The Softmax function re-normalizes values so they become a probability distribution (sum to 1). In order to achieve this, the softmax function takes three steps. Let’s take a look at this function from multiple perspectives. If you want to follow or play around, the plots for this post were generated using this notebook.
Here’s the formula: \(\mathcal{S}(x_i)=\frac{e^{x_i}}{\sum_{j=1}^{i}{e^{x_j}}}\)
Here’s the python code:
def softmax(x):
e_x = np.exp(x - np.max(x))
return e_x / e_x.sum()
And here it is, plotted for visual inspection:
So, let’s break it down with an example. I’m going to start with a random distribution x
and play around with it. Next, I show the three consecutive steps of the softmax: substracting the max, exponential, and normalizing (complete softmax function).
x = get_random_array()
plot_multiple_bar_plots([x,x - np.max(x),np.exp(x - np.max(x)),softmax(x)],
[0,-1,0,0],
[1,0,1,1],
["Original Distribution","x - np.max(x)","np.exp(x - np.max(x))","softmax(x)"])
Note that the second graph has the vertical axis on negative values. There are a couple of things to highlight here. The first step transforms all values into negative values by substracting the maximum, all except the maximum, which turns to 0 (spoiler alert, this will make it the maximum value when taking the exponential, as it will get mapped to 1). Then, the second step (\(e^x\)) is in charge of mapping back the values into a range between 0 and 1. This is due to the shape of the exponential funcion:
As you can see, all negative values are mapped to positive values that are smaller than or equal to 1.
Now, whith that in mind, let’s introduce temperature (\(\mathcal{T}\)). Temperature is generally applied by dividing \(x\) in the softmax formula, resulting in \(\mathcal{S}(x_i)=\frac{e^{x_i/\mathcal{T}}}{\sum_{j=1}^{i}{e^{x_j/\mathcal{T}}}}\).
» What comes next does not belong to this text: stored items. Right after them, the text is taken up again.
(* ===== verification/AdminOrders.v ===== *)
(** * The orders page of the admin dashboard

    [src/admin/src/app/orders/page.tsx] renders a table of sample orders
    (the [orders] array) filtered by a search box and a status drop-down.
    The page keeps four pieces of React state; the [Header] component
    toggles two of them, the input and the select set the others.  A row is
    rendered by reading [statusConfig[order.status]]; a status with no entry
    would make [.icon] of [undefined] throw, so rendering is an [option].

    [OrdersPage] holds the data, the state and its events, the filter and
    the rendered rows, the four stats cards, the classes and labels left in
    (the icon, the colour classes and the upper-cased payment) and the
    motion and layout markup left out.  The theorems characterise the filter, show it
    case-insensitive, show the page renders in every state, and relate the
    statuses of the page to those the Order schema accepts. *)

From S2P Require Import Prelude JsString Models.

Module OrdersPage.

(** ** Data *)

(** An element of the [orders] array. *)
Record order_row : Type := mk_order_row {
  id : string;
  customer : string;
  email : string;
  amount : string;
  status : string;
  date : string;
  items : nat;
  payment : string
}.

Definition orders : list order_row := [
  mk_order_row "ORD-2024-001" "Adebayo Johnson" "adebayo@email.com" "₦15,230" "delivered" "2024-01-15" 5 "paid";
  mk_order_row "ORD-2024-002" "Bisi Adekoya" "bisi@email.com" "₦8,750" "processing" "2024-01-15" 3 "paid";
  mk_order_row "ORD-2024-003" "Chukwu Okafor" "chukwu@email.com" "₦22,180" "out-for-delivery" "2024-01-14" 7 "paid";
  mk_order_row "ORD-2024-004" "Folake Bello" "folake@email.com" "₦3,420" "pending" "2024-01-14" 2 "pending";
  mk_order_row "ORD-2024-005" "Ibrahim Musa" "ibrahim@email.com" "₦12,890" "delivered" "2024-01-13" 4 "paid";
  mk_order_row "ORD-2024-006" "Grace Eze" "grace@email.com" "₦18,500" "cancelled" "2024-01-13" 6 "refunded";
  mk_order_row "ORD-2024-007" "Yusuf Bello" "yusuf@email.com" "₦9,200" "processing" "2024-01-12" 3 "paid";
  mk_order_row "ORD-2024-008" "Amina Sani" "amina@email.com" "₦25,600" "delivered" "2024-01-12" 8 "paid"
].

(** The lucide icons the page draws. *)
Inductive icon : Type := CheckCircle | Package | Truck | Clock | XCircle.

Record status_style : Type := mk_status_style {
  icon_of : icon; bg : string; text : string; label : string
}.

(** [statusConfig[k]]: [undefined] for a key the object does not have. *)
Definition statusConfig (k : string) : option status_style :=
  if decide (k = "delivered") then
    Some (mk_status_style CheckCircle "bg-green-500/20" "text-green-500" "DELIVERED")
  else if decide (k = "processing") then
    Some (mk_status_style Package "bg-blue-500/20" "text-blue-500" "PROCESSING")
  else if decide (k = "out-for-delivery") then
    Some (mk_status_style Truck "bg-orange-500/20" "text-orange-500" "OUT FOR DELIVERY")
  else if decide (k = "pending") then
    Some (mk_status_style Clock "bg-yellow-500/20" "text-yellow-500" "PENDING")
  else if decide (k = "cancelled") then
    Some (mk_status_style XCircle "bg-red-500/20" "text-red-500" "CANCELLED")
  else None.

(** The values of the status [<select>]. *)
Definition status_options : list string :=
  ["all"; "pending"; "processing"; "out-for-delivery"; "delivered"; "cancelled"].

(** ** State and events *)

Record state : Type := mk_state {
  isSidebarOpen : bool;
  isDarkMode : bool;
  searchQuery : string;
  selectedStatus : string
}.

(** [useState(true)], [useState(true)], [useState('')], [useState('all')] *)
Definition initial_state : state := mk_state true true "" "all".

Inductive event : Type :=
| ToggleSidebar                  (** Header's menu button *)
| ToggleDarkMode                 (** Header's sun/moon button *)
| SetSearchQuery (q : string)    (** the search input's [onChange] *)
| SetSelectedStatus (v : string). (** the select's [onChange] *)

Definition handle (st : state) (ev : event) : state :=
  match ev with
  | ToggleSidebar => mk_state (negb (isSidebarOpen st)) (isDarkMode st) (searchQuery st) (selectedStatus st)
  | ToggleDarkMode => mk_state (isSidebarOpen st) (negb (isDarkMode st)) (searchQuery st) (selectedStatus st)
  | SetSearchQuery q => mk_state (isSidebarOpen st) (isDarkMode st) q (selectedStatus st)
  | SetSelectedStatus v => mk_state (isSidebarOpen st) (isDarkMode st) (searchQuery st) v
  end.

Definition run (st : state) (evs : list event) : state := fold_left handle evs st.

(** ** The filter *)

Definition matchesSearch (q : string) (o : order_row) : bool :=
  Js.includes (Js.toLowerCase (customer o)) (Js.toLowerCase q) ||
  Js.includes (Js.toLowerCase (id o)) (Js.toLowerCase q).

Definition matchesStatus (sel : string) (o : order_row) : bool :=
  bool_decide (sel = "all") || bool_decide (status o = sel).

Definition filter_orders (q sel : string) (l : list order_row) : list order_row :=
  List.filter (fun o => matchesSearch q o && matchesStatus sel o) l.

Definition filteredOrders (st : state) : list order_row :=
  filter_orders (searchQuery st) (selectedStatus st) orders.

(** ** Rendering *)

(** [order.customer.split(' ').map(n => n[0]).join('')] *)
Definition initials (name : string) : string :=
  Js.join_opt "" (map Js.char_at0 (Js.split " " name)).

(** The payment badge's classes. *)
Definition payment_class (p : string) : string :=
  if decide (p = "paid") then "bg-green-500/20 text-green-500"
  else if decide (p = "pending") then "bg-yellow-500/20 text-yellow-500"
  else "bg-gray-500/20 text-gray-500".

(** What a table row shows, its markup and animations aside. *)
Record row_view : Type := mk_row_view {
  row_id : string;
  row_initials : string;
  row_customer : string;
  row_email : string;
  row_amount : string;
  row_icon : icon;
  row_status_class : string;
  row_status_label : string;
  row_payment_class : string;
  row_payment_label : string;
  row_date : string
}.

Definition render_row (o : order_row) : option row_view :=
  match statusConfig (status o) with
  | None => None
  | Some cfg =>
      Some (mk_row_view (id o) (initials (customer o)) (customer o) (email o) (amount o)
              (icon_of cfg) (bg cfg +:+ " " +:+ text cfg) (label cfg)
              (payment_class (payment o)) (Js.toUpperCase (payment o)) (date o))
  end.

(** [filteredOrders.map(...)]; [None] when a row throws. *)
Definition render_rows (st : state) : option (list row_view) :=
  mapM render_row (filteredOrders st).

(** ** The stats cards *)

(** The four cards above the table: a constant array.  Their classes are
    built from [stat.color] by interpolation. *)
Record stat_card : Type := mk_stat_card {
  card_label : string; card_value : string; card_icon : icon; card_color : string
}.

Definition stat_cards : list stat_card := [
  mk_stat_card "Total Orders" "12,847" Package "blue";
  mk_stat_card "Pending" "234" Clock "yellow";
  mk_stat_card "Processing" "567" Truck "orange";
  mk_stat_card "Delivered" "11,890" CheckCircle "green"
].

Record card_view : Type := mk_card_view {
  card_view_class : string;
  card_view_label : string;
  card_label_class : string;
  card_view_value : string;
  card_value_class : string;
  card_icon_box : string;
  card_view_icon : icon;
  card_icon_class : string
}.

Definition render_card (isDarkMode : bool) (c : stat_card) : card_view :=
  mk_card_view
    ((if isDarkMode then "bg-gray-900 border-gray-800" else "bg-white border-gray-200") +:+ " border rounded-2xl p-6")
    (card_label c) "text-gray-400 text-sm mb-1" (card_value c) "text-2xl font-bold text-white"
    ("w-12 h-12 bg-" +:+ card_color c +:+ "-500/10 rounded-xl flex items-center justify-center")
    (card_icon c) ("w-6 h-6 text-" +:+ card_color c +:+ "-500").

Definition render_cards (st : state) : list card_view := map (render_card (isDarkMode st)) stat_cards.

End OrdersPage.

(** * Properties *)

Module OrdersPageFacts.
Import OrdersPage.

(** ** The filter *)

Lemma filter_orders_elem q sel l o :
  o ∈ filter_orders q sel l <->
  o ∈ l /\ matchesSearch q o = true /\ matchesStatus sel o = true.
Proof.
  unfold filter_orders. rewrite !list_elem_of_In, filter_In, andb_true_iff. naive_solver.
Qed.

(** C20. The table shows exactly the sample orders whose customer or id
    contains the search text, both lower-cased, and whose status is the
    one selected, every status when the drop-down reads "all". *)
Theorem filtered_orders_spec st o :
  o ∈ filteredOrders st <->
  o ∈ orders /\
  ((exists p r, Js.toLowerCase (customer o) = p +:+ Js.toLowerCase (searchQuery st) +:+ r) \/
   (exists p r, Js.toLowerCase (id o) = p +:+ Js.toLowerCase (searchQuery st) +:+ r)) /\
  (selectedStatus st = "all" \/ status o = selectedStatus st).
Proof.
  unfold filteredOrders. rewrite filter_orders_elem. unfold matchesSearch, matchesStatus.
  rewrite !orb_true_iff, !includes_spec, !bool_decide_eq_true. done.
Qed.

(** The rows shown keep the order of the [orders] array. *)
Theorem filter_orders_sublist q sel l : filter_orders q sel l `sublist_of` l.
Proof.
  unfold filter_orders. induction l as [|o l IH]; simpl; [constructor|].
  destruct (_ && _); by constructor.
Qed.

Lemma matchesSearch_empty o : matchesSearch "" o = true.
Proof. unfold matchesSearch. simpl. by rewrite includes_empty. Qed.

(** With an empty search and ["all"] every row is shown. *)
Theorem filter_orders_all l : filter_orders "" "all" l = l.
Proof.
  unfold filter_orders. induction l as [|o l IH]; simpl; [done|].
  by rewrite matchesSearch_empty, IH.
Qed.

(** The search ignores the case of the query. *)
Theorem filter_orders_case_insensitive q sel l :
  filter_orders (Js.toLowerCase q) sel l = filter_orders q sel l.
Proof.
  unfold filter_orders, matchesSearch. by rewrite JsFacts.toLowerCase_idem.
Qed.

(** With an empty search, a status of the drop-down other than ["all"]
    shows exactly the rows of that status. *)
Theorem filter_orders_by_status sel l :
  sel <> "all" ->
  filter_orders "" sel l = List.filter (fun o => bool_decide (status o = sel)) l.
Proof.
  intros Hsel. unfold filter_orders, matchesStatus.
  induction l as [|o l IH]; simpl; [done|].
  rewrite matchesSearch_empty, IH, bool_decide_eq_false_2 by done. done.
Qed.

(** ** Rendering *)

Lemma orders_have_config : Forall (fun o => is_Some (statusConfig (status o))) orders.
Proof. repeat constructor; eexists; reflexivity. Qed.

(** C21. The page renders in every state: each row it can show has a
    [statusConfig] entry, so no row throws. *)
Theorem render_rows_total st : is_Some (render_rows st).
Proof.
  unfold render_rows. apply mapM_is_Some_2, Forall_forall. intros o Ho.
  unfold filteredOrders, filter_orders in Ho.
  apply list_elem_of_In, filter_In in Ho as [Ho _]. apply list_elem_of_In in Ho.
  destruct (proj1 (Forall_forall _ _) orders_have_config o Ho) as [cfg Hc].
  simpl. unfold render_row. rewrite Hc. by eexists.
Qed.

(** The Header's toggles change the layout, never the rows. *)
Theorem toggles_keep_rows st :
  filteredOrders (handle st ToggleSidebar) = filteredOrders st /\
  filteredOrders (handle st ToggleDarkMode) = filteredOrders st.
Proof. done. Qed.

(** The avatar shows at most one letter per word of the name. *)
Theorem initials_length name :
  String.length (initials name) <= length (Js.split " " name).
Proof.
  unfold initials, Js.join_opt. rewrite length_join_empty, map_map.
  induction (Js.split " " name) as [|w ws IH]; simpl; [done|].
  destruct w; simpl; lia.
Qed.

(** The cards show constants: neither the search nor the status filter
    changes them, and the "Pending" card's 234 is not the number of
    pending orders in [orders]. *)
Lemma render_cards_ignore_filter st q v :
  render_cards (handle st (SetSearchQuery q)) = render_cards st /\
  render_cards (handle st (SetSelectedStatus v)) = render_cards st /\
  length (List.filter (fun o => bool_decide (status o = "pending")) orders) = 1.
Proof. split_and!; reflexivity. Qed.

(** ** The page and the Order schema *)

(** Three of the sample orders carry a status the Order schema rejects:
    the page's ["processing"] and ["out-for-delivery"] are no values of
    [models/Order.js]'s enum. *)
Theorem page_statuses_outside_schema :
  map id (List.filter (fun o => bool_decide (Order.status_of_string (status o) = None)) orders)
  = ["ORD-2024-002"; "ORD-2024-003"; "ORD-2024-007"].
Proof. vm_compute. reflexivity. Qed.

End OrdersPageFacts.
In this sense, we observe three scenarios. 1) Using temperature equal to 1 leaves the distribution unchanged; 2) Using a temperature greater than 1, which will be equivalent to dividing the values of the distribution; and 3) Using a temperature positive and smaller than 1, which is equivalent to multiplying the values of the distribution. Let’s take a look at different values and how the distribution changes:
plot_multiple_bar_plots([x/1,x/2,x/5,x/50],0,1,
["$\mathcal{T}=1$","$\mathcal{T}=2$","$\mathcal{T}=5$","$\mathcal{T}=50$"])
maxy=10
plot_multiple_bar_plots([x/0.75,x/0.5,x/.2,x/.1],0,maxy,
["$\mathcal{T}=.75$","$\mathcal{T}=.5$","$\mathcal{T}=.2$","$\mathcal{T}=.1$"])
Note that for this last plot, vertical axis is 10 times larger than for the previous ones. Simply put, it’s a matter of magnitude, a big temperature reduces the magnitude of the values, whereas a small temperature increases it. This opposite behaviour is simply due to the temperature being applied by dividing \(x\).
Ok, so, what effect will this have in the final softmax values? The key to understanding this is the exponential function in the softmax. As it will map values below -2.71828 (approx) very close to 0, the more negative values become, the more values are mapped to almost the same value after the exponential operation. On the one hand, this ends up greatly highlighting the values that were very large to begin with, and are mapped to 0 or close to 0 when the max value is substracted before the exponential. And on the other hand, it will drive to 0 most values that are small in the original distribution, as they become very large in absolute value when the max value is substracted. This is easier to see if we display the multiple steps of the softmax with different temperature values.
mult = 1
temp = 2
x2 = x / temp
plot_multiple_bar_plots([x2,x2 - np.max(x2),np.exp(x2 - np.max(x2)),softmax(x2)],
[0,-1*mult,0,0],
[1*mult,0,1,1],
["Original Distribution","x - np.max(x)","np.exp(x - np.max(x))","softmax(x)"])
mult = 40
temp = 0.02
x2 = x / temp
plot_multiple_bar_plots([x2,x2 - np.max(x2),np.exp(x2 - np.max(x2)),softmax(x2)],
[0,-1*mult,0,0],
[1*mult,0,1,1],
["Original Distribution","x - np.max(x)","np.exp(x - np.max(x))","softmax(x)"])
Note that the first two plots in the last figure have a larger vertical axis. In the end, it all boils down to how the exponential function treats large negatvie values.
This behaviour of the temperature in the softmax helps explain how this value can influence the “creativity” of a chatbot such as ChatGPT. The lower the temperature, the less options it has to choose from when producing the next token, hence become more deterministic and focused, whereas with a higher temperature it becomes more “diverse” and creative, because it weights more options as having a similar weight.